Brain galactolipid content in a patient with pseudoarylsulfatase A deficiency and coincidental diffuse disseminated sclerosis, and in patients with metachromatic, adreno-, and other leukodystrophies

A 4-year old boy died of diffuse disseminated sclerosis (DDS) of the brain and was found to have also pseudoarylsulfatase A deficiency (PASAD) with about 20% residual arylsulfatase A (ASA) and cerebroside sulfatase (CS) activity. The reexamination of lipids did not show any sulfatide accumulation in the patient's organ extracts. Although the residual CS activity in the patient's extracts was clearly demonstrable only after partial purification, it was concluded that this activity protects organ tissues from sulfatide accumulation in PASAD, since in sulfatide lipidosis (metachromatic leukodystrophy, MLD) no residual CS activity was detectable. The study of residual ASA activity in the patient's fibroblasts by gel electrofocusing resulted in an almost normal enzyme microheterogeneity. However, the detailed study of the brain galactolipids in the patient revealed an elevated ratio of sulfatide/galactocerebroside content, despite the decrease of both lipids. In tissues of other patients with severe demyelinating diseases different from DDS and MLD, this galactolipid ratio was also found to be increased, especially in three patients with adrenoleukodystrophy.
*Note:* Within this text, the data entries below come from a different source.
(* ===== verification/ExitFundingScan.v ===== *)
(** * What supplied funding is worth now

    [scan_funding] follows the UTXOs a caller offered along the chain. Its loop ends,
    and what it keeps are exactly the unspent outputs that descend from the supplied
    ones while paying the same script. *)

From S2P Require Import Prelude Bitcoin BitcoinTx TreeModel ExitChain SparkTx ExitPlan.
From S2P Require Import ExitPlanSpec ExitSample ExitScan ExitScanSpec ExitScanExact ExitCheck.
From S2P Require Import ExitCheckSpec.

(** ** The loop *)

Section loop.
Context {B : Bitcoin} {BT : BitcoinTx} `{!HashIter (OutPoint Txid)}.
Context (idx : ObservedIndex) (supplied : list CpfpInput).
Implicit Types (st : FundingState) (i : CpfpInput) (o : OutPoint Txid).

Lemma followed_elem i t outs j :
  j ∈ followed i t outs ↔ ∃ v out, outs !! v = Some out ∧ script_pubkey out = script_pubkey (witness_utxo i) ∧
    in_uint 32 (Z.of_nat v) ∧ j = mkCpfpInput (mkOutPoint t (Z.of_nat v)) out (signed_input_weight i).
Proof.
  unfold followed. rewrite list_elem_of_omap. split.
  - intros ([v out] & Hin & Hj). apply elem_of_lookup_imap in Hin as (v' & out' & [= -> ->] & Hv).
    repeat case_decide; simplify_eq/=. exists v', out'. done.
  - intros (v & out & Hv & Hs & Hr & ->). exists (v, out). split.
    + apply elem_of_lookup_imap. by exists v, out.
    + simpl. by rewrite !decide_True.
Qed.

Lemma followed_length i t outs : (length (followed i t outs) ≤ length outs)%nat.
Proof.
  unfold followed. rewrite <- (length_imap pair outs). generalize (imap pair outs) as l.
  intros l. induction l as [|p l IH]; [done|]. csimpl. case_match; simpl; lia.
Qed.

(** A block spends the outpoint, according to the answers. *)
Definition spend_of o : option Txid :=
  match get idx (ChainQuery.Outspend o) with
  | Some (ChainResult.Spend (Some info)) => if spend_confirmed info then Some (spender_txid info) else None
  | _ => None
  end.

Definition outputs_of (t : Txid) : option (list (TxOut ScriptBuf)) :=
  match get idx (ChainQuery.Transaction t) with
  | Some (ChainResult.Transaction tx) => Some (tx_output tx)
  | _ => None
  end.

(** What descends from the supplied funding, according to the answers. *)
Inductive traced : CpfpInput → Prop :=
| traced_supplied i : i ∈ supplied → traced i
| traced_spend i t outs j : traced i → spend_of (outpoint i) = Some t → outputs_of t = Some outs →
    j ∈ followed i t outs → traced j.

#[local] Arguments spend_outputs : simpl never.

Definition budget_of (visited : gset (OutPoint Txid)) (q : ChainQuery.t) : nat :=
  match q with
  | ChainQuery.Outspend o => if decide (o ∈ visited) then 0 else spend_outputs idx q
  | _ => 0
  end.
Definition budget (visited : gset (OutPoint Txid)) : nat :=
  sum_list (budget_of visited <$> elements (dom idx)).

Lemma budget_of_mono o visited q : (budget_of ({[o]} ∪ visited) q ≤ budget_of visited q)%nat.
Proof. destruct q; simpl; try lia. repeat case_decide; set_solver || lia. Qed.

Lemma budget_mono o visited : (budget ({[o]} ∪ visited) ≤ budget visited)%nat.
Proof. apply sum_list_le. intros. apply budget_of_mono. Qed.

Lemma budget_step o visited :
  o ∉ visited →
  (budget ({[o]} ∪ visited) + spend_outputs idx (ChainQuery.Outspend o) ≤ budget visited)%nat.
Proof.
  intros Ho. destruct (decide (ChainQuery.Outspend o ∈ dom idx)) as [Hd|Hd].
  2:{ apply not_elem_of_dom in Hd.
      assert (spend_outputs idx (ChainQuery.Outspend o) = 0%nat) as ->
        by (unfold spend_outputs, get; by rewrite Hd).
      pose proof (budget_mono o visited). lia. }
  apply elem_of_elements in Hd. unfold budget. revert Hd. generalize (elements (dom idx)) as l.
  intros l. induction l as [|q l IH]; [by intros ?%elem_of_nil|]. csimpl.
  pose proof (sum_list_le _ _ l (budget_of_mono o visited)). intros [<-|Hq]%elem_of_cons.
  - unfold budget_of at 1 3. rewrite decide_True, decide_False by set_solver. lia.
  - specialize (IH Hq). pose proof (budget_of_mono o visited q). lia.
Qed.

Lemma spend_outputs_eq o t outs :
  spend_of o = Some t → outputs_of t = Some outs →
  spend_outputs idx (ChainQuery.Outspend o) = length outs.
Proof.
  unfold spend_of, outputs_of, spend_outputs.
  destruct (get idx (ChainQuery.Outspend o)) as [[[info|]| | | |]|]; try done.
  destruct (spend_confirmed info); [|done]. intros [= <-].
  destruct (get idx (ChainQuery.Transaction _)) as [[]|]; try done. by intros [= <-].
Qed.

(** What one round does, by the answers. *)
Lemma funding_round_cases inputs pending visited i rest st' :
  funding_round idx (mkFunding inputs pending visited (i :: rest)) = inl st' →
  (outpoint i ∈ visited ∧ st' = mkFunding inputs pending visited rest) ∨
  (outpoint i ∉ visited ∧ ∃ inputs' pending' new,
    st' = mkFunding inputs' pending' ({[outpoint i]} ∪ visited) (reverse new ++ rest) ∧
    inputs' = (match spend_of (outpoint i) with None => <[outpoint i := i]> inputs | Some _ => inputs end) ∧
    new = (match (t ← spend_of (outpoint i); pair t <$> outputs_of t) with
           | Some (t, outs) => followed i t outs | None => [] end) ∧
    (∃ qs, pending' = pending ++ qs ∧ ∀ q, q ∈ qs ↔ get idx q = None ∧
       (q = ChainQuery.Outspend (outpoint i) ∨
        ∃ t, spend_of (outpoint i) = Some t ∧ q = ChainQuery.Transaction t))).
Proof.
  unfold funding_round. cbn [frontier]. case_decide as Hv; [intros [= <-]; by left|].
  intros [= <-]. right. split; [done|]. unfold spend_of, outputs_of.
  destruct (get idx (ChainQuery.Outspend (outpoint i))) as [r|] eqn:Ho.
  2:{ eexists _, _, []. split_and!; [done..|]. exists [ChainQuery.Outspend (outpoint i)].
      split; [done|]. intros q. rewrite list_elem_of_singleton. naive_solver. }
  assert (∀ qs : list ChainQuery.t, (∀ q, q ∈ qs ↔ get idx q = None ∧ ∃ t, spend_of (outpoint i) = Some t ∧
    q = ChainQuery.Transaction t) → ∀ q, q ∈ qs ↔ get idx q = None ∧
      (q = ChainQuery.Outspend (outpoint i) ∨
       ∃ t, spend_of (outpoint i) = Some t ∧ q = ChainQuery.Transaction t)) as Hqs.
  { intros qs Hqs q. rewrite Hqs. naive_solver. }
  unfold spend_of in Hqs. rewrite Ho in Hqs.
  destruct r as [[info|]| | | |]; simpl.
  1: destruct (spend_confirmed info) eqn:Hc; simpl.
  1: destruct (get idx (ChainQuery.Transaction (spender_txid info))) as [r|] eqn:Ht.
  1: { assert (∀ q, q ∈ ([] : list ChainQuery.t) ↔ get idx q = None ∧
         (q = ChainQuery.Outspend (outpoint i) ∨
          ∃ t, spend_of (outpoint i) = Some t ∧ q = ChainQuery.Transaction t)) as Hnil.
       { unfold spend_of. rewrite Ho, Hc. intros q. rewrite elem_of_nil. naive_solver. }
       unfold spend_of in Hnil. rewrite Ho, Hc in Hnil.
       destruct r as [| |tx| |]; simpl.
       3: eexists _, _, (followed i (spender_txid info) (tx_output tx)).
       1,2,4,5: eexists _, _, [].
       all: split_and!; [done..|]; exists []; by rewrite app_nil_r. }
  { eexists _, _, []. split_and!; [done..|]. exists [ChainQuery.Transaction (spender_txid info)].
    split; [done|]. apply Hqs. intros q. rewrite list_elem_of_singleton. naive_solver. }
  all: eexists _, _, []; (split_and!; [done..|]); exists []; (split; [by rewrite app_nil_r|]).
  all: apply Hqs; intros q; rewrite elem_of_nil; naive_solver.
Qed.
(** The funding is described as the chain has it. *)
Context (utxo : OutPoint Txid → TxOut ScriptBuf).
Context (Hsupplied : ∀ i, i ∈ supplied → witness_utxo i = utxo (outpoint i)).
Context (Houtputs : ∀ t outs v out, outputs_of t = Some outs → outs !! v = Some out →
  utxo (mkOutPoint t (Z.of_nat v)) = out).

Lemma traced_utxo i : traced i → witness_utxo i = utxo (outpoint i).
Proof using Hsupplied Houtputs.
  induction 1 as [i Hi|i t outs j _ _ _ Ho (v & out & Hv & _ & _ & ->)%followed_elem]; [auto|].
  simpl. symmetry. by eapply Houtputs.
Qed.
(* ===== verification/ExitSweep.v ===== *)
(** * The sweep that ends a unilateral exit: [create_refund_sweep_transaction]

    [spark-wallet/src/wallet.rs]: one transaction that spends every refund output and
    every CPFP change output to one destination. Its refund inputs are signed here,
    its change inputs by the caller's signer. *)

From S2P Require Import Prelude Bitcoin BitcoinTx TreeModel SparkTx ExitPlan ExitPlanSpec ExitBuild.
From S2P Require Import ExitSample.
From stdpp Require Import pretty.
Open Scope Z_scope.

(** The wallet's signer, the sighash of the [bitcoin] crate; an error is its text. *)
Class SweepEnv {B : Bitcoin} {BT : BitcoinTx} (W : Type) := {
  Signature : Type;
  Sighash : Type;
  leaf_public_key : TreeNodeId → W → result string PublicKey * W;
  sign_leaf_refund_spend : TreeNodeId → Sighash → W → result string Signature * W;
  taproot_key_spend_signature_hash :
    Transaction → nat → list (TxOut ScriptBuf) → result string Sighash;
}.

Section sweep.
Context {B : Bitcoin} {BT : BitcoinTx} {W : Type} `{!SweepEnv W}.

(** [psbt::Input], the fields the code sets. *)
Record SweepInput := mkSweepInput {
  si_witness_utxo : option (TxOut ScriptBuf);
  si_final_script_witness : option Signature;
}.

Record SweepPsbt := mkSweepPsbt {
  sp_unsigned_tx : Transaction;
  sp_inputs : list SweepInput;
}.

(** [bitcoin/service.rs] *)
Definition sighash_from_multi_input_tx (tx : Transaction) (input_index : nat)
    (prev_outputs : list (TxOut ScriptBuf)) : result string Sighash :=
  if negb (length prev_outputs =? length (tx_input tx))%nat then
    Err ("prev_outputs length " +:+ pretty (Z.of_nat (length prev_outputs)) +:+
         " != inputs length " +:+ pretty (Z.of_nat (length (tx_input tx))))
  else taproot_key_spend_signature_hash tx input_index prev_outputs.

(** The variables the first two loops update. *)
Record SweepState := mkSweepState {
  ss_inputs : list (TxIn Txid Sequence);
  ss_prev_outputs : list (TxOut ScriptBuf);
  ss_total_value : Z;
  ss_weight : Z;
}.

Definition sweep_input (outpoint : OutPoint Txid) : TxIn Txid Sequence :=
  mkTxIn outpoint ENABLE_RBF_NO_LOCKTIME.

Definition add_input (st : SweepState) (outpoint : OutPoint Txid) (prev_output : TxOut ScriptBuf)
    (value weight : Z) : WalletResult SweepState :=
  total ← ok_or (checked_add 64 (ss_total_value st) value)
    (SparkWalletError.ValidationError "Total value overflow");
  Ok (mkSweepState (ss_inputs st ++ [sweep_input outpoint]) (ss_prev_outputs st ++ [prev_output])
        total (saturating_add 64 (ss_weight st) weight)).

Definition from_signer {A} (r : result string A) : WalletResult A :=
  match r with Ok a => Ok a | Err e => Err (SparkWalletError.SignerServiceError e) end.

Fixpoint add_refunds (refunds : list RefundOutput) (st : SweepState)
    : proc W (WalletResult SweepState) :=
  match refunds with
  | [] => mret (Ok st)
  | refund :: refunds =>
      key ← call (leaf_public_key (ro_leaf_id refund));
      pubkey ←? mret (from_signer key);
      st ←? mret (add_input st (ro_outpoint refund) (mkTxOut (ro_value refund) (p2tr_script pubkey))
                    (ro_value refund) p2tr_key_path_input_weight);
      add_refunds refunds st
  end.

Definition add_change (st : SweepState) (change : CpfpChangeInput) : WalletResult SweepState :=
  add_input st (cci_outpoint change) (cci_witness_utxo change)
    (txout_value (cci_witness_utxo change)) (cci_signed_input_weight change).

(** [psbt.inputs[i] = ...] *)
Definition set_input (i : nat) (x : SweepInput) (l : list SweepInput) : option (list SweepInput) :=
  if (i <? length l)%nat then Some (<[i := x]> l) else None.

(** The loop that signs, from input [i] on. *)
Fixpoint sign_refunds (unsigned_tx : Transaction) (prev_outputs : list (TxOut ScriptBuf)) (i : nat)
    (refunds : list RefundOutput) (inputs : list SweepInput)
    : proc W (WalletResult (list SweepInput)) :=
  match refunds with
  | [] => mret (Ok inputs)
  | refund :: refunds =>
      sighash ←? mret (match sighash_from_multi_input_tx unsigned_tx i prev_outputs with
                       | Ok s => Ok s
                       | Err e => Err (SparkWalletError.Generic ("Failed to compute sighash: " +:+ e))
                       end);
      signed ← call (sign_leaf_refund_spend (ro_leaf_id refund) sighash);
      sig ←? mret (from_signer signed);
      prev_output ← panic_or (prev_outputs !! i);
      inputs ← panic_or (set_input i (mkSweepInput (Some prev_output) (Some sig)) inputs);
      sign_refunds unsigned_tx prev_outputs (S i) refunds inputs
  end.

Fixpoint attach_changes (i : nat) (changes : list CpfpChangeInput) (inputs : list SweepInput)
    : option (list SweepInput) :=
  match changes with
  | [] => Some inputs
  | change :: changes =>
      inputs ← set_input i (mkSweepInput (Some (cci_witness_utxo change)) None) inputs;
      attach_changes (S i) changes inputs
  end.

Definition not_enough (total_value fee : Z) : SparkWalletError.t :=
  SparkWalletError.ValidationError ("Total value " +:+ pretty total_value +:+
    " sats is not enough to cover fee " +:+ pretty fee +:+ " sats").

Definition below_dust (output_value dust_limit : Z) : SparkWalletError.t :=
  SparkWalletError.ValidationError ("Sweep output (" +:+ pretty output_value +:+
    " sats) is below the dust limit (" +:+ pretty dust_limit +:+ " sats) for the destination address").

(** [dest_script] is [destination.script_pubkey()]. *)
Definition create_refund_sweep_transaction (refunds : list RefundOutput)
    (changes : list CpfpChangeInput) (dest_script : ScriptBuf) (fee_rate_sat_per_kw : Z)
    : proc W (WalletResult SweepPsbt) :=
  if bool_decide (length refunds = 0%nat) then
    mret (Err (SparkWalletError.ValidationError "At least one refund output is required"))
  else
    st ←? add_refunds refunds (mkSweepState [] [] 0 0);
    st ←? mret (foldlR add_change st changes);
    let total_value := ss_total_value st in
    let fee := compute_sweep_fee (ss_weight st) (script_len dest_script) fee_rate_sat_per_kw in
    if total_value <=? fee then mret (Err (not_enough total_value fee))
    else
      let output_value := saturating_sub total_value fee in
      let dust_limit := minimal_non_dust dest_script in
      if output_value <? dust_limit then mret (Err (below_dust output_value dust_limit))
      else
        let unsigned := make_tx 2 (ss_inputs st) [mkTxOut output_value dest_script] in
        psbt ←? mret (match from_unsigned_tx unsigned with
                      | Ok psbt => Ok psbt
                      | Err e => Err (SparkWalletError.Generic ("Failed to build sweep PSBT: " +:+ e))
                      end);
        inputs ←? sign_refunds unsigned (ss_prev_outputs st) 0 refunds
                    ((λ _, mkSweepInput None None) <$> psbt_inputs psbt);
        inputs ← panic_or (attach_changes (length refunds) changes inputs);
        mret (Ok (mkSweepPsbt (unsigned_tx psbt) inputs)).

(** ** What the sweep is *)

Implicit Types (refunds : list RefundOutput) (changes : list CpfpChangeInput).

Definition sweep_value refunds changes : Z :=
  sumZ (ro_value <$> refunds) + sumZ ((λ c, txout_value (cci_witness_utxo c)) <$> changes).

Definition sweep_weight refunds changes : Z :=
  sat_sum 64 (((λ _, p2tr_key_path_input_weight) <$> refunds) ++ (cci_signed_input_weight <$> changes)).

Definition sweep_inputs refunds changes : list (TxIn Txid Sequence) :=
  (sweep_input ∘ ro_outpoint <$> refunds) ++ (sweep_input ∘ cci_outpoint <$> changes).

Section answering.
Context (key_of : TreeNodeId → PublicKey) (sig_of : TreeNodeId → Sighash → Signature)
  (hash : Transaction → nat → list (TxOut ScriptBuf) → Sighash).

(** The signer and the sighash always answer. *)
Record SignerAnswers : Prop := {
  signer_key i w : (leaf_public_key i w).1 = Ok (key_of i);
  signer_sig i h w : (sign_leaf_refund_spend i h w).1 = Ok (sig_of i h);
  sighash_ok tx i o : taproot_key_spend_signature_hash tx i o = Ok (hash tx i o);
}.

Definition refund_prev_output (r : RefundOutput) : TxOut ScriptBuf :=
  mkTxOut (ro_value r) (p2tr_script (key_of (ro_leaf_id r))).

Definition sweep_prev_outputs refunds changes : list (TxOut ScriptBuf) :=
  (refund_prev_output <$> refunds) ++ (cci_witness_utxo <$> changes).

Definition sweep_tx refunds changes (value : Z) (dest_script : ScriptBuf) : Transaction :=
  make_tx 2 (sweep_inputs refunds changes) [mkTxOut value dest_script].
(* ===== verification/LeafSelect.v ===== *)
(** * Leaf selection: [spark/src/tree/select_helper.rs]

    Choosing leaves that pay a target: exactly (one leaf, or greedily), at given
    denominations, or at least the amount. *)

From S2P Require Import Prelude Bitcoin TreeModel.

(** The trait [LeafLike] of [tree/mod.rs]. *)
Class LeafLike (L : Type) := {
  LeafId : Type;
  LeafId_eq_dec :: EqDecision LeafId;
  leaf_id : L → LeafId;
  leaf_value : L → Z;
}.

#[export] Instance TreeNode_LeafLike `{Bitcoin} : LeafLike TreeNode :=
  {| LeafId := TreeNodeId; leaf_id := id; leaf_value := value |}.

Record TargetLeaves (L : Type) := {
  amount_leaves : list L;
  fee_leaves : option (list L);
}.
Arguments Build_TargetLeaves {L}.
Arguments amount_leaves {L}.
Arguments fee_leaves {L}.

(** [TargetLeaves::new] *)
Definition TargetLeaves_new {L} (amount_leaves : list L) (fee_leaves : option (list L)) :=
  Build_TargetLeaves amount_leaves fee_leaves.

Section select.
Context {L : Type} `{LeafLike L}.

(** [iter().map(LeafLike::leaf_value).sum::<u64>()] *)
Definition total_value (leaves : list L) : Z := sum_wrap 64 (leaf_value <$> leaves).

Definition is_power_of_two (value : Z) : bool :=
  (0 <? value) && (Z.land value (value - 1) =? 0).

Definition find_exact_single_match (leaves : list L) (target_amount_sat : Z) : option L :=
  List.find (λ leaf, leaf_value leaf =? target_amount_sat) leaves.

(** [sort_by_key(|b| Reverse(b.leaf_value()))] *)
Definition sort_desc : list L → list L :=
  stable_sort (λ a b, leaf_value b <=? leaf_value a).

(** The [for] loop of [greedy_exact_match]; [result] is what was pushed so far. *)
Fixpoint greedy_loop (sorted_leaves : list L) (remaining : Z) (result : list L)
    : option (list L) :=
  match sorted_leaves with
  | [] => None
  | leaf :: rest =>
      if remaining <? leaf_value leaf then greedy_loop rest remaining result
      else
        let remaining := usub 64 remaining (leaf_value leaf) in
        let result := result ++ [leaf] in
        if remaining =? 0 then Some result else greedy_loop rest remaining result
  end.

Definition greedy_exact_match (leaves : list L) (target_amount_sat : Z) : option (list L) :=
  greedy_loop (sort_desc leaves) target_amount_sat [].

Definition find_exact_multiple_match (leaves : list L) (target_amount_sat : Z)
    : option (list L) :=
  if target_amount_sat =? 0 then Some []
  else if bool_decide (leaves = []) then None
  else
    match greedy_exact_match leaves target_amount_sat with
    | Some result => Some result
    | None =>
        let power_of_two_leaves := filter (λ l, is_power_of_two (leaf_value l) = true) leaves in
        if bool_decide (length power_of_two_leaves = length leaves) then None
        else greedy_exact_match power_of_two_leaves target_amount_sat
    end.

Definition select_leaves_by_exact_amount (leaves : list L) (target_amount_sat : Z)
    : TreeResult (option (list L)) :=
  if target_amount_sat =? 0 then Err TreeServiceError.InvalidAmount
  else if total_value leaves <? target_amount_sat then Err TreeServiceError.InsufficientFunds
  else
    match find_exact_single_match leaves target_amount_sat with
    | Some leaf => Ok (Some [leaf])
    | None =>
        match find_exact_multiple_match leaves target_amount_sat with
        | Some selected_leaves => Ok (Some selected_leaves)
        | None => Ok None
        end
    end.

(** The [for] loop over the denominations, with the leaves left and those taken. *)
Fixpoint denominations_loop (denominations : list Z) (remaining_leaves selected_leaves : list L)
    : TreeResult (list L) :=
  match denominations with
  | [] => Ok selected_leaves
  | denomination :: rest =>
      match list_find (λ l, leaf_value l = denomination) remaining_leaves with
      | None => Err TreeServiceError.UnselectableAmount
      | Some (idx, l) =>
          denominations_loop rest (swap_remove idx remaining_leaves) (selected_leaves ++ [l])
      end
  end.

Definition select_leaves_by_exact_denominations (leaves : list L) (denominations : list Z)
    : TreeResult (list L) := denominations_loop denominations leaves [].

(** The [for] loop of [select_leaves_by_minimum_amount]. *)
Fixpoint minimum_loop (leaves : list L) (target_amount_sat sum : Z) (result : list L)
    : list L * Z :=
  match leaves with
  | [] => (result, sum)
  | leaf :: rest =>
      let sum := uadd 64 sum (leaf_value leaf) in
      let result := result ++ [leaf] in
      if target_amount_sat <=? sum then (result, sum)
      else minimum_loop rest target_amount_sat sum result
  end.

Definition select_leaves_by_minimum_amount (leaves : list L) (target_amount_sat : Z)
    : TreeResult (option (list L)) :=
  if target_amount_sat =? 0 then Err TreeServiceError.InvalidAmount
  else if total_value leaves <? target_amount_sat then Err TreeServiceError.InsufficientFunds
  else
    let '(result, sum) := minimum_loop leaves target_amount_sat 0 [] in
    if sum <? target_amount_sat then Ok None else Ok (Some result).
(* ===== verification/TreeStoreSpec.v ===== *)
(** * What the tree store promises its callers

    The functional behaviour of the commands of [TreeStore], on every branch:
    reserving, refreshing, settling, reading balances and exit chains. *)

From S2P Require Import Prelude Bitcoin TreeModel ExitChain LeafSelect TreeStore TreeStoreInv.

Section spec.
Context `{Bitcoin} `{!HashIter string}.
Implicit Types st : LeavesState.

(** ** The selectable pool *)

Definition pool_nodes st : list TreeNode := node <$> selectable_leaves st.

Lemma elem_of_pool_nodes st n :
  wf st → n ∈ pool_nodes st ↔
    ∃ s, leaves st !! id n = Some s ∧ node s = n ∧ selectable s = true.
Proof.
  intros Hwf. unfold pool_nodes, selectable_leaves. rewrite list_elem_of_fmap. split.
  - intros (s & -> & [Hs [i Hi]%elem_of_hm_values]%list_elem_of_filter).
    exists s. split_and!; [|done|done]. by rewrite (wf_keyed st Hwf _ _ Hi).
  - intros (s & Hi & <- & Hs). exists s. split; [done|]. apply list_elem_of_filter.
    split; [done|]. apply elem_of_hm_values. eauto.
Qed.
A general mechanism of this anomaly in severe demyelination is considered.

Attenuated activities and structural alterations of arylsulfatase A in tissues from subjects with pseudo arylsulfatase A deficiency

It had been shown previously that arylsulfatase A activity was attenuated in pseudo arylsulfatase A deficiency fibroblasts and that subunits of the enzyme were smaller than subunits of the enzyme in normal fibroblasts. Attenuated enzyme activity has now been affirmed in other tissues. Subunits of the enzyme from these sources were also found to be smaller with apparent molecular size 59 and 56 kdaltons. Subunits of enzyme in corresponding control tissues were larger and there was heterogeneity in apparent molecular size as follows: fibroblasts, 63 and 59 kdaltons; liver, 63 and 59 kdaltons; kidney, 63 and 58 kdaltons; spleen, 63 and 58 kdaltons; placenta, 62 and 58 kdaltons; and urine, 61 and 57 kdaltons. Attenuated enzyme activity and structurally altered enzyme in pseudo arylsulfatase A deficiency appears to be systemic. However, the reason for reduced amounts of structurally altered enzyme with normal catalytic activity is unresolved.

Biochemical variability of arylsulphatases -A, -B and -C in cultured fibroblasts from patients with multiple sulphatase deficiency

Multiple sulphatase deficiency (MSD) in man is inherited as an autosomal recessive trait and associated with deficient activities of various sulphohydrolases. Cultured fibroblasts from seven different patients were assayed for arylsulphatases-A, -B and -C activities. On the basis of the results, they may be classified into three groups: I, deficient in all three arylsulphatases; II, deficient only in arylsulphatases-A and -C with half or near-normal arylsulphatase-B; electrophoretically, arylsulphatase-A activity bands are undetectable as in metachromatic leukodystrophy; III, same as in II except electrophoretically, the residual arylsulphatase-A is detectable as faint activity bands similar to those in pseudo arylsulphatase-A deficiency. In addition to the variability among different strains, within the same strain of MSD or normal cells, each enzyme activity increased several fold with increasing time in culture. These sources of biochemical variability among and within different cell strains have not been recognized before in the study of this apparently monogenic trait with multiple enzyme deficiencies. They may account for some of the discrepancies reported in the literature on arylsulphatase activities among cultured cells from different multiple sulphatase deficient patients.